Performance evaluation and validation of the BRCA prognostic model. (A) Distribution of riskscore in BRCA samples in the training set. (B) Distribution of survival status in BRCA samples in the training set. (C) Heatmap of expression levels of the 11 characteristic genes in the high- and low-risk groups in the training set. (D) Kaplan-Meier survival curves of high-risk and low-risk patients. (E) ROC curves for predicting survival at 1-, 3-, and 5-year of BRCA patients based on riskscore. (F) Comparison of patient survival rates based on the expression levels of the prognostic gene SLC1A1.
Independent prognostic factor analysis
The training set was subjected to univariate and multivariate prognostic analyses (P < 0.05), aimed at assessing whether the riskscore derived from the model, together with relevant clinical information such as age, gender, T, N, M, and stage, could serve as independent prognostic factors, whose outcomes revealed that age, stage, and riskscore were significant factors for BRCA prognosis (Fig. 8A and B). Combined with clinical parameters, nomograms were drawn to predict the survival probabilities of patients at 1-, 3-, and 5-year (Fig. 8C). The calibration curves plotted for 1-, 3-, and 5-year demonstrated a close alignment between the predicted survival rate of the model and the actual survival rate (Fig. 8D–F). These observations provided compelling evidence for the high predictive reliability of the model, thus supporting its utility for future analyses. Therefore, the prognostic scoring model constructed by these 11 feature genes could serve as an independent prognostic factor for BRCA.

Riskscore independent prognostic analysis and evaluation of nomogram. (A) Forest plot of univariate cox regression analysis of riskscore and clinical information. (B) Forest plot of multivariate cox regression analysis of riskscore and clinical information. (C) BRCA prognostic nomogram with riskscore and clinical information. (D) Calibration plot for 1-year survival prediction. (E) Calibration plot for 3-year survival prediction. (F) Calibration plot for 5-year survival prediction.
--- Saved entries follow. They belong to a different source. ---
(** X13: the two readings of the visibility settings of [ask_question]
    agree when the settings do. If every setting that is given among
    [show_browser], [browser_options.show] and [browser_options.headless]
    asks for the same visibility and at least one is given, the override
    handed to the session manager is that visibility and the configuration
    built by [applyBrowserOptions] has [headless] set to its opposite. If
    none is given there is no override and [headless] is as configured. *)
Theorem X13_visibility_settings_agree (CONFIG : Config.t) (show_browser : option bool)
    (browser_options : option Config.BrowserOptions) (visible : bool) :
  (show_browser = None ∨ show_browser = Some visible) ->
  (browser_options ≫= Config.show = None
   ∨ browser_options ≫= Config.show = Some visible) ->
  (browser_options ≫= Config.opt_headless = None
   ∨ browser_options ≫= Config.opt_headless = Some (negb visible)) ->
  (overrideHeadless show_browser browser_options = Some visible
   ∧ Config.headless (Config.applyBrowserOptions CONFIG browser_options show_browser)
     = negb visible)
  ∨ (show_browser = None
     ∧ browser_options ≫= Config.show = None
     ∧ browser_options ≫= Config.opt_headless = None
     ∧ overrideHeadless show_browser browser_options = None
     ∧ Config.headless (Config.applyBrowserOptions CONFIG browser_options show_browser)
       = Config.headless CONFIG).
Proof.
  unfold overrideHeadless, Config.applyBrowserOptions, Config.pick.
  cbn [Config.headless].
  intros [-> | ->] [-> | ->] [-> | ->]; simpl; rewrite ?negb_involutive; auto 10.
Qed.

Lemma incrementUseCount_total io id this c :
  (Z.of_nat (ConversationLibrary.totalQueries this) < JS.MAX_SAFE_INTEGER)%Z ->
  ConversationLibrary.getConversation id this = Some c ->
  ConversationLibrary.totalQueries (ConversationLibrary.incrementUseCount io id this).2
  = S (ConversationLibrary.totalQueries this).
Proof.
  intros Hsafe Hget. destruct (getConversation_found _ _ _ Hget) as [i Hf].
  pose proof (find_by_id_Some _ _ _ _ Hf) as [Hl _].
  unfold ConversationLibrary.incrementUseCount, bind, ConversationLibrary.saveLibrary, ret.
  rewrite Hf.
  destruct (write_error io) as [err|]; cbn [snd].
  - exact (proj2 (totalQueries_used io this i c
                    (Library.active_conversation_id this) (Library.last_modified this)
                    (Library.version this) Hl Hsafe)).
  - exact (proj2 (totalQueries_used io this i c
                    (Library.active_conversation_id this) (now io)
                    (Library.version this) Hl Hsafe)).
Qed.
We compared and analyzed the risk scores of BRCA patients with different clinical features and subtypes. The results revealed significant differences in risk scores among patients of different ages, T stage, stage, HER2 status, and PAM50 BRCA subtypes, particularly in terms of age and HER2 status (Supplementary Fig. 4). BRCA patients aged over 65 and those with HER2-positive status exhibited higher risk scores. This finding may be related to the earlier observation of fewer HER2-positive patients in cluster 1, which corresponded to relatively poorer prognosis (Fig. 2D). Thus, the combined use of moonlighting genes and BRCA subtypes for clinical analysis holds promising prospects for prognostic evaluation in BRCA patients.
Discussion
BRCA is the most common cancer among women worldwide, and its pathological type, molecular subtype, and gene expression characteristics can lead to different survival outcomes [15, 16]. Personalized treatments can be adopted based on the evaluation of different molecular features and prognoses [17]. Moonlighting genes play multiple roles in the tumor microenvironment and disease progression [18]. To effectively evaluate the prognosis of BRCA and predict drug responses to guide treatment, we performed a subgroup analysis of BRCA patients based on moonlighting genes and then screened key genes to build a prognostic model.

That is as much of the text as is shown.